During these work visits, Willson and his teams of glass artists produced the pieces that Willson had designed since his last visit. Because of the skill and equipment necessary to make the sculptures, Murano was the only place they could be created. On a typical work trip, which lasted about six weeks, Willson and his team were able to complete about 35 to 40 sculptures. Over the years, he worked with glass artists including Alfredo Barbini, Pino Signoretto, Luigi Toso and Mario d'Alpaos, Loredano Rosin, Aldo Bon, Ermanno Toso, and Licio Zuffi, as well as Egidio Costantini, founder of the Fucina degli Angeli. Willson received his first solo exhibition of glass sculpture in 1964, at the Galleria d'Arte dell'Opera Bevilaqua la Masa, in Venice.
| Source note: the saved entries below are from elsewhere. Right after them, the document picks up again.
Lemma hit_cov_map pc c c' : hit_cov pc c = Ret c' → length <$> cov_map c' = length <$> cov_map c.
Proof.
  unfold hit_cov. destruct (cov_map c) as [[|v m]|] eqn:Em; [by intros [= <-]; rewrite Em| |by intros [= <-]; rewrite Em].
  intros H. apply panics_bind_Ret in H as (pkg & _ & H).
  apply panics_bind_Ret in H as (x & _ & [= <-]). cbn [cov_map]. simpl. by rewrite length_insert.
Qed.

Lemma log_instruction_map i stack c t :
  cov_map (sf_coverage (log_instruction i stack c t).2) = cov_map (sf_coverage t).
Proof.
  assert (∀ log, cov_map (sf_coverage (add_log log t)) = cov_map (sf_coverage t)) as Hadd.
  { intros log. unfold add_log. by destruct (last _) as [[? ?]|]. }
  unfold log_instruction.
  destruct i; try done; try (destruct stack as [|v ?]; [done|];
    destruct (magic_of_trace_value v); [apply Hadd|done]);
    destruct (bin_ops stack) as [[l r]|]; try done; apply Hadd.
Qed.

(** The coverage map keeps its length. *)
Lemma coverage_length (w w' : MovySuiTracerWrapper FT) evs : notify_all w evs = Ret w' →
  length <$> cov_map (sf_coverage (wr_tracer w')) = length <$> cov_map (sf_coverage (wr_tracer w)).
Proof.
  intros H. refine (notify_all_rel (λ t t' : FT, length <$> cov_map (sf_coverage t') =
    length <$> cov_map (sf_coverage t)) w evs w' _ H).
  { split; [done|]. intros t1 t2 t3 H12 H23. congruence. }
  clear. intros w e w' b _ H%fuzz_dispatch_inv.
  destruct (raw_event_keeps (wr_state w) e (wr_tracer w)) as (_ & <- & _).
  set (t := fuzz_raw_event _ _ _) in *. clearbody t.
  destruct e as [f g|id ret g|tys pc g i|ef|o]; cbn [dispatch fuzz_ext open_frame close_frame
    on_effect on_move_call before_instruction] in H.
  - injection H as <-. unfold fuzz_open_frame. by destruct (may_load_package _ _ _ _ _).
  - by injection H as <-.
  - apply panics_bind_Ret in H as ([r t'] & H & [= <-]). unfold fuzz_before_instruction in H.
    apply panics_bind_Ret in H as ([r1 t1] & (_ & Hc1 & _)%run_oracles_keeps & H).
    destruct r1 as [[]|]; [|injection H as <- <-; by rewrite Hc1].
    apply panics_bind_Ret in H as ([t2 c] & (_ & Hc2 & _)%run_concolic_keeps & H).
    apply panics_bind_Ret in H as (cov & Hcov & [= H]).
    replace t' with (log_instruction i (operand_stack (wr_state w)) c (set_coverage cov t2)).2 by (by rewrite H).
    rewrite log_instruction_map. simpl. unfold may_do_coverage in Hcov. rewrite <-Hc1, <-Hc2.
    destruct (cov_had_br _); [|by injection Hcov as <-]. by apply hit_cov_map in Hcov.
  - by injection H as <-.
  - destruct (is_move_call_start o); [destruct (sf_skip_concolic t)|]; by injection H as <-.
Qed.

Lemma fuzz_attentive : attentive FT.
Proof. intros state ev t t' keep. cbn [on_raw_event fuzz_ext]. by intros [= _ <-]. Qed.

Lemma hit_cov_ok pc c :
  cov_packages c ≠ [] →
  ∃ c', hit_cov pc c = Ret c' ∧ length <$> cov_map c' = length <$> cov_map c ∧
    ∀ m, cov_map c = Some m → Forall (λ v, v < 256)%N m →
      ∃ m', cov_map c' = Some m' ∧ Forall (λ v, v < 256)%N m'.
Proof.
  intros Hp. unfold hit_cov. destruct (cov_map c) as [[|v m]|] eqn:Em; [exists c; rewrite Em; eauto 7| |exists c; rewrite Em; eauto 7].
  destruct (cov_packages c) as [|pkg l]; [done|].
  change (unwrap (head (pkg :: l))) with (Ret pkg). cbn [mbind panics_mbind panics_bind].
  match goal with |- context [(v :: m) !! ?h] => set (hit := h) end.
  destruct (lookup_lt_is_Some_2 (v :: m) hit) as [x Hx].
  { subst hit. pose proof (N.mod_lt (N.lxor (cov_prev c) (edge_id pkg pc)) (N.of_nat (length (v :: m)))).
    simpl length in *. lia. }
  rewrite Hx. cbn [unwrap mbind panics_mbind panics_bind]. eexists. split; [done|]. split.
  - cbn [cov_map]. simpl fmap. by rewrite length_insert.
  - intros m' [= <-] Hm. eexists. split; [done|]. apply Forall_insert; [done|]. lia.
Qed.

(** The coverage stack follows the call stack: along any trace of the
    tracer the stack of package hashes is as high as the stack of current
    functions, so the [expect] of [hit_cov] cannot fail while a function is
    being executed, and the slot it counts is always inside the map: with a
    function on the stack [may_do_coverage] returns, and keeps the length of
    the map and its counters within a byte. *)
Theorem coverage_never_panics (w w' : MovySuiTracerWrapper FT) evs pc :
  length (sf_current_functions (wr_tracer w)) = length (cov_packages (sf_coverage (wr_tracer w))) →
  notify_all w evs = Ret w' → sf_current_functions (wr_tracer w') ≠ [] →
  ∃ c, may_do_coverage pc (sf_coverage (wr_tracer w')) = Ret c ∧
    length <$> cov_map c = length <$> cov_map (sf_coverage (wr_tracer w')) ∧
    ∀ m, cov_map (sf_coverage (wr_tracer w')) = Some m → Forall (λ v, v < 256)%N m →
      ∃ m', cov_map c = Some m' ∧ Forall (λ v, v < 256)%N m'.
Proof.
  intros Hlen H Hne.
  assert (length (sf_current_functions (wr_tracer w')) =
    length (cov_packages (sf_coverage (wr_tracer w')))) as Hlen'.
  { refine (notify_all_rel (λ t t' : FT, length (sf_current_functions t) =
      length (cov_packages (sf_coverage t)) → length (sf_current_functions t') =
      length (cov_packages (sf_coverage t'))) w evs w' _ H Hlen).
    { split; [by intros ??|]. intros t1 t2 t3 H12 H23 H1. by apply H23, H12. }
    clear. intros w e w' b _ H%fuzz_dispatch_inv.
    destruct (raw_event_keeps (wr_state w) e (wr_tracer w)) as (Hf & Hc & _).
    rewrite <-Hf, <-Hc. set (t := fuzz_raw_event _ _ _) in *. clearbody t. intros Hl.
    destruct e as [f g|id ret g|tys pc g i|ef|o]; cbn [dispatch fuzz_ext open_frame close_frame
      on_effect on_move_call before_instruction] in H.
    - injection H as <-. unfold fuzz_open_frame. destruct (may_load_package _ _ _ _ _). simpl. congruence.
    - injection H as <-. simpl.
      by destruct (sf_current_functions t), (cov_packages (sf_coverage t)); simplify_eq/=.
    - apply panics_bind_Ret in H as ([r t'] & H & [= <-]).
      by apply before_instruction_keeps in H as (-> & -> & _).
    - by injection H as <-.
    - destruct (is_move_call_start o); [destruct (sf_skip_concolic t)|]; by injection H as <-. }
  assert (cov_packages (sf_coverage (wr_tracer w')) ≠ []) as Hp.
  { intros E. rewrite E in Hlen'. by destruct (sf_current_functions (wr_tracer w')). }
  unfold may_do_coverage. destruct (cov_had_br _); [|eauto 7].
  by apply (hit_cov_ok pc (MkCoverage _ false _ _)).
Qed.

(** The oracles' [open_frame] handlers are never run: over any trace
    without instructions - whatever frames are opened - the state of the
    oracles is what it was. *)
Theorem oracle_open_frame_not_called (w w' : MovySuiTracerWrapper FT) evs :
  Forall (λ e, ev_is_instruction e = false) evs → notify_all w evs = Ret w' →
  sf_oracles (wr_tracer w') = sf_oracles (wr_tracer w).
Proof.
  intros Hno H. refine (notify_all_rel (λ t t' : FT, sf_oracles t' = sf_oracles t) w evs w' _ H).
  { split; [done|]. intros t1 t2 t3 H12 H23. congruence. }
  clear H w w'. intros w e w' b Hin H%fuzz_dispatch_inv. rewrite Forall_forall in Hno.
  specialize (Hno e Hin). destruct (raw_event_keeps (wr_state w) e (wr_tracer w)) as (_ & _ & Ho & _).
  rewrite <-Ho. destruct e as [f g|id ret g|tys pc g i|ef|o]; try discriminate Hno;
    cbn [dispatch fuzz_ext open_frame close_frame on_effect on_move_call before_instruction] in H.
  - injection H as <-. unfold fuzz_open_frame. by destruct (may_load_package _ _ _ _ _).
  - by injection H as <-.
  - by injection H as <-.
  - destruct (is_move_call_start o); [destruct (sf_skip_concolic _)|]; by injection H as <-.
Qed.
End fuzz.

(** ** Witnesses *)
Definition demo_ext : MovySuiTracerExt
    (SuiFuzzTracer IntTerm BoolTerm () () (MoveModuleId * list nat)) :=
  fuzz_ext (Fx := ()) (D := ()) (λ s, N.of_nat (String.length s)) (MoveModuleId * list nat)
    (λ a, if decide (a = addr_two) then Ok (Some [(demo_module, [2; 3])]) else Err) Some.

Definition demo_tracer (disabled : bool) :
    SuiFuzzTracer IntTerm BoolTerm () () (MoveModuleId * list nat) :=
  set_concolic (MkConcolic [] [] [] disabled)
    (fuzz_tracer_new (Some [0; 0; 0; 255]%N) () () ∅).
Definition demo_wrapper (disabled : bool) :=
  MkWrapper (demo_tracer disabled) trace_state_new.
Definition demo_events : list TraceEvent :=
  [Ev_OpenFrame (demo_frame 1 []) 100; Ev_Instruction [] 0 90 Bc_LdTrue;
   Ev_Effect (Eff_Push (RuntimeValue (SmvBool true))); Ev_Instruction [] 1 80 (Bc_BrTrue 4)].

Definition demo_run disabled evs :=
  notify_all (ME := demo_ext) (demo_wrapper disabled) evs.
(** Entering a type and an edge to or from a function. *)
Lemma enter_ok g d ty m f fidx (mk : nat → Edge) : wf g → room g 1 →
  nodes g !! fidx = Some (TG_Function m f) →
  (∀ i, near d (mk i) = i ∧ far d (mk i) = fidx) →
  ∃ g1 i graph, may_add_ty ty g = Ret (g1, i) ∧
    add_edge (mk i).1.1 (mk i).1.2 (mk i).2 (tg_graph g1) = Ret graph ∧
    grows g (set_graph graph g1) (λ d', if decide (d' = d) then [(ty, (m, f))] else []) 1 ∧
    tg_modules g1 = tg_modules g.
Proof.
  intros Hg Hr Hf Hmk. destruct (may_add_ty_ok ty g Hg Hr) as (g1 & i & E & Hgr & He & Hi & Hm).
  destruct (Hmk i) as [Hnear Hfar]. destruct (mk i) as [[a b] w] eqn:Hmki.
  destruct (connect_ok g1 d a b w ty m f) as (graph & Hadd & Hw & Hn & Hlen & Hv).
  - apply Hgr.
  - rewrite He. destruct Hr. lia.
  - by rewrite Hnear.
  - rewrite Hfar. by eapply grows_lookup.
  - exists g1, i, graph. rewrite Hmki. split_and!; [done|done| |done].
    destruct Hgr as (_ & (k & Hk & Hkn) & _ & Hv1). split_and!; [done| | |].
    + exists k. by rewrite <-Hk.
    + csimpl. rewrite Hlen, He. lia.
    + intros d'. by rewrite Hv, Hv1, app_nil_r.
Qed.

(** Both loops of [add_function]. *)
Fixpoint enter_all (mk : MoveAbiSignatureToken → nat → Edge) (l : list MoveAbiSignatureToken)
    (g : TG) : panics TG :=
  match l with
  | [] => Ret g
  | t :: l =>
      '(g, i) ← may_add_ty (base_type t) g;
      graph ← add_edge (mk t i).1.1 (mk t i).1.2 (mk t i).2 (tg_graph g);
      enter_all mk l (set_graph graph g)
  end.

Lemma add_params_enter fidx l g :
  add_params fidx l g = enter_all (λ t i, (i, fidx, (param_edge t).2)) l g.
Proof.
  revert g. induction l as [|t l IH]; intros g; [done|]. csimpl.
  assert (param_edge t = (base_type t, (param_edge t).2)) as E by (by destruct t).
  rewrite E at 1. destruct (may_add_ty (base_type t) g) as [[g1 i]|]; [|done]. csimpl.
  by destruct (add_edge _ _ _ _); csimpl; rewrite ?IH.
Qed.

Lemma add_returns_enter fidx l g :
  add_returns fidx l g = enter_all (λ _ i, (fidx, i, TE_FunctionReturn)) l g.
Proof.
  revert g. induction l as [|t l IH]; intros g; [done|]. csimpl. unfold base_type.
  destruct (may_add_ty _ g) as [[g1 i]|]; [|done]. csimpl.
  by destruct (add_edge _ _ _ _); csimpl; rewrite ?IH.
Qed.

(** The pairs a list of types gives a function in direction [d]. *)
Definition pairs (d : Direction) (l : list MoveAbiSignatureToken) m f (d' : Direction) :
    list (MoveAbiSignatureToken * (MoveModuleId * MoveFunctionAbi)) :=
  if decide (d' = d) then map (λ t, (base_type t, (m, f))) l else [].

Lemma grows_ext g g' xs ys n : (∀ d, xs d = ys d) → grows g g' xs n → grows g g' ys n.
Proof.
  intros He (Hw & Hk & Hl & Hv). split_and!; [done..|]. intros d. by rewrite Hv, He.
Qed.

Lemma enter_all_ok d m f fidx mk l g :
  (∀ t i, near d (mk t i) = i ∧ far d (mk t i) = fidx) →
  wf g → room g (length l) → nodes g !! fidx = Some (TG_Function m f) →
  ∃ g', enter_all mk l g = Ret g' ∧ grows g g' (pairs d l m f) (length l) ∧
    tg_modules g' = tg_modules g.
Proof.
  intros Hmk. revert g. induction l as [|t l IH]; intros g Hg Hr Hf; csimpl.
  - exists g. split_and!; [done| |done]. eapply grows_ext; [|by apply grows_refl].
    intros d'. unfold pairs. by case_decide.
  - assert (Hr1 : room g 1) by (destruct Hr; csimpl in *; split; lia).
    destruct (enter_ok g d (base_type t) m f fidx (mk t) Hg Hr1 Hf (Hmk t))
      as (g1 & i & graph & -> & Hadd & Hgr & Hm). csimpl. rewrite Hadd. csimpl.
    destruct (IH (set_graph graph g1)) as (g' & -> & Hgr' & Hm').
    + apply Hgr.
    + exact (room_grows g _ _ 1 (length l) Hr Hgr).
    + by eapply grows_lookup.
    + exists g'. split_and!; [done| |by rewrite Hm'].
      eapply grows_ext; [|exact (grows_trans _ _ _ _ _ _ _ Hgr Hgr')].
      intros d'. unfold pairs. by case_decide.
Qed.

(** Nodes and edges a function may need. *)
Definition function_size (f : MoveFunctionAbi) : nat :=
  S (length (fa_parameters f) + length (fa_return_paramters f)).

Definition function_pairs (m : MoveModuleId) (f : MoveFunctionAbi) (d : Direction) :=
  pairs Outgoing (fa_parameters f) m f d ++ pairs Incoming (fa_return_paramters f) m f d.

Lemma add_function_ok f m g : wf g → room g (function_size f) →
  ∃ g', add_function f m g = Ret g' ∧ grows g g' (function_pairs m f) (function_size f) ∧
    tg_modules g' = tg_modules g.
Proof.
  intros Hg Hr. unfold add_function.
  destruct (add_node_spec (TG_Function m f) (tg_graph g)) as (graph & -> & Hn & He).
  { destruct Hr. unfold function_size in *. lia. }
  csimpl. assert (grows g (set_graph graph g) (λ _, []) 1) as Hgr.
  { apply (wf_add_node g (TG_Function m f)); try done. csimpl. by rewrite app_nil_r. }
  assert (nodes (set_graph graph g) !! length (nodes g) = Some (TG_Function m f)) as Hf.
  { csimpl. by rewrite Hn, lookup_app_r, Nat.sub_diag by lia. }
  assert (Hr1 := room_grows _ _ _ 1 (length (fa_parameters f) + length (fa_return_paramters f)) Hr Hgr). rewrite add_params_enter.
  destruct (enter_all_ok Outgoing m f (length (nodes g))
    (λ t i, (i, length (nodes g), (param_edge t).2)) (fa_parameters f) (set_graph graph g))
    as (g2 & -> & Hgr2 & Hm2); [done|apply Hgr|destruct Hr1; split; lia|done|].
  csimpl. rewrite add_returns_enter.
  destruct (enter_all_ok Incoming m f (length (nodes g))
    (λ _ i, (length (nodes g), i, TE_FunctionReturn)) (fa_return_paramters f) g2)
    as (g3 & -> & Hgr3 & Hm3); [done|apply Hgr2|by apply (room_grows _ _ _ _ _ Hr1 Hgr2)
    |by eapply grows_lookup|].
  exists g3. split_and!; [done| |by rewrite Hm3, Hm2].
  exact (grows_trans _ _ _ _ _ _ _ Hgr (grows_trans _ _ _ _ _ _ _ Hgr2 Hgr3)).
Qed.

(** ** The reference: a scan of all functions *)

(** The functions of the modules, the first module of each id. *)
Fixpoint analysed (seen : gset MoveModuleId) (modules : list MoveModuleAbi) :
    list (MoveModuleId * MoveFunctionAbi) :=
  match modules with
  | [] => []
  | m :: ms =>
      if decide (ma_module_id m ∈ seen) then analysed seen ms
      else map (pair (ma_module_id m)) (ma_functions m) ++ analysed ({[ma_module_id m]} ∪ seen) ms
  end.
Definition package_functions (pkgs : list MovePackageAbi) : list (MoveModuleId * MoveFunctionAbi) :=
  analysed ∅ (flat_map pa_modules pkgs).

Definition all_pairs (fs : list (MoveModuleId * MoveFunctionAbi)) (d : Direction) :=
  flat_map (λ x, function_pairs x.1 x.2 d) fs.
Definition all_size (fs : list (MoveModuleId * MoveFunctionAbi)) : nat :=
  sum_list_with (λ x, function_size x.2) fs.

(** The functions kept by [keep], once for each type of theirs that unifies. *)
Definition matching (ty : MoveAbiSignatureToken) (types : MoveFunctionAbi → list MoveAbiSignatureToken)
    (keep : MoveModuleId → MoveFunctionAbi → bool) (fs : list (MoveModuleId * MoveFunctionAbi)) :=
  flat_map (λ x, omap (λ t, if unifies ty (base_type t) && keep x.1 x.2 then Some x else None)
    (types x.2)) fs.

Lemma add_functions_ok fs m g : wf g → room g (all_size (map (pair m) fs)) →
  ∃ g', add_functions fs m g = Ret g' ∧
    grows g g' (all_pairs (map (pair m) fs)) (all_size (map (pair m) fs)) ∧
    tg_modules g' = tg_modules g.
Proof.
  revert g. induction fs as [|f fs IH]; intros g Hg Hr.
  - exists g. split_and!; [done|by apply grows_refl|done].
  - change (room g (function_size f + all_size (map (pair m) fs))) in Hr.
    destruct (add_function_ok f m g Hg) as (g1 & E & Hgr & Hm).
    { destruct Hr. split; lia. }
    csimpl. rewrite E. csimpl.
    destruct (IH g1) as (g' & -> & Hgr' & Hm'); [apply Hgr|by apply (room_grows g _ _ _ _ Hr Hgr)|].
    exists g'. split_and!; [done| |by rewrite Hm'].
    exact (grows_trans _ _ _ _ _ _ _ Hgr Hgr').
Qed.

Lemma all_pairs_app l k d : all_pairs (l ++ k) d = all_pairs l d ++ all_pairs k d.
Proof. apply flat_map_app. Qed.

Lemma add_modules_ok ms g : wf g → room g (all_size (analysed (tg_modules g) ms)) →
  ∃ g', add_modules ms g = Ret g' ∧
    grows g g' (all_pairs (analysed (tg_modules g) ms)) (all_size (analysed (tg_modules g) ms)).
Proof.
  revert g. induction ms as [|m ms IH]; intros g Hg Hr.
  - exists g. split; [done|by apply grows_refl].
  - csimpl in *. unfold add_module. case_decide as Hseen; [by apply IH|].
    unfold all_size in Hr. rewrite sum_list_with_app in Hr.
    set (g0 := MkTypeGraph _ _ _).
    assert (Hg0 : wf g0) by (destruct Hg; by constructor).
    destruct (add_functions_ok (ma_functions m) (ma_module_id m) g0 Hg0) as (g1 & E & Hgr & Hm).
    { destruct Hr. unfold all_size. split; subst g0; cbn [tg_graph]; lia. }
    csimpl. rewrite E. csimpl. csimpl in Hm.
    destruct (IH g1) as (g' & -> & Hgr'); [apply Hgr| |].
    { rewrite Hm. by apply (room_grows g0 _ _ _ _ Hr Hgr). }
    exists g'. split; [done|]. rewrite Hm in Hgr'.
    eapply grows_ext; [|unfold all_size; rewrite sum_list_with_app;
      exact (grows_trans g g1 g' _ _ _ _ Hgr Hgr')].
    intros d. by rewrite all_pairs_app.
Qed.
In 1969, while still a faculty member at the University of Miami, he spent a year in Peoria, Illinois, as director of the Peoria Art Museum. In 1977, Willson retired from teaching to focus more fully on his own art. He divorced his wife Virginia in the same year, and in 1978 returned to San Antonio. In 1979, he established the Tejas Art Press, a small press devoted to American Indian poetry and art.

From 1979 to 1981, Willson made annual work trips to West Virginia glass studios, where he was able to produce some of his smaller pieces, while continuing his trips to Venice. On May 30, 1981, Willson married Margaret Bosshardt Pace, a watercolorist and arts activist from San Antonio, whose family had founded Pace Foods. The two received joint exhibitions on occasion, and also aided a variety of museums through their philanthropic efforts. In 1983, Willson established a studio for painting and porcelain sculpture in Texas near the Golf of Mexico.

Willson continued his annual work trips to Murano through the 1980s and 1990s, until at least 1997, earning him the appellation "Evergreen" from his Italian collaborators. During these years, his works-both watercolors and glass sculptures - were widely exhibited, particularly in Venice, as well as the southern and southwestern United States. Willson and his wife also became patrons of the arts during these decades, donating money, their own art, and work by others to various museums. By the time of his death in Texas on June 1, 2000, more than thirty galleries, museums and other institutions had acquired his works, as well as over two hundred private collectors.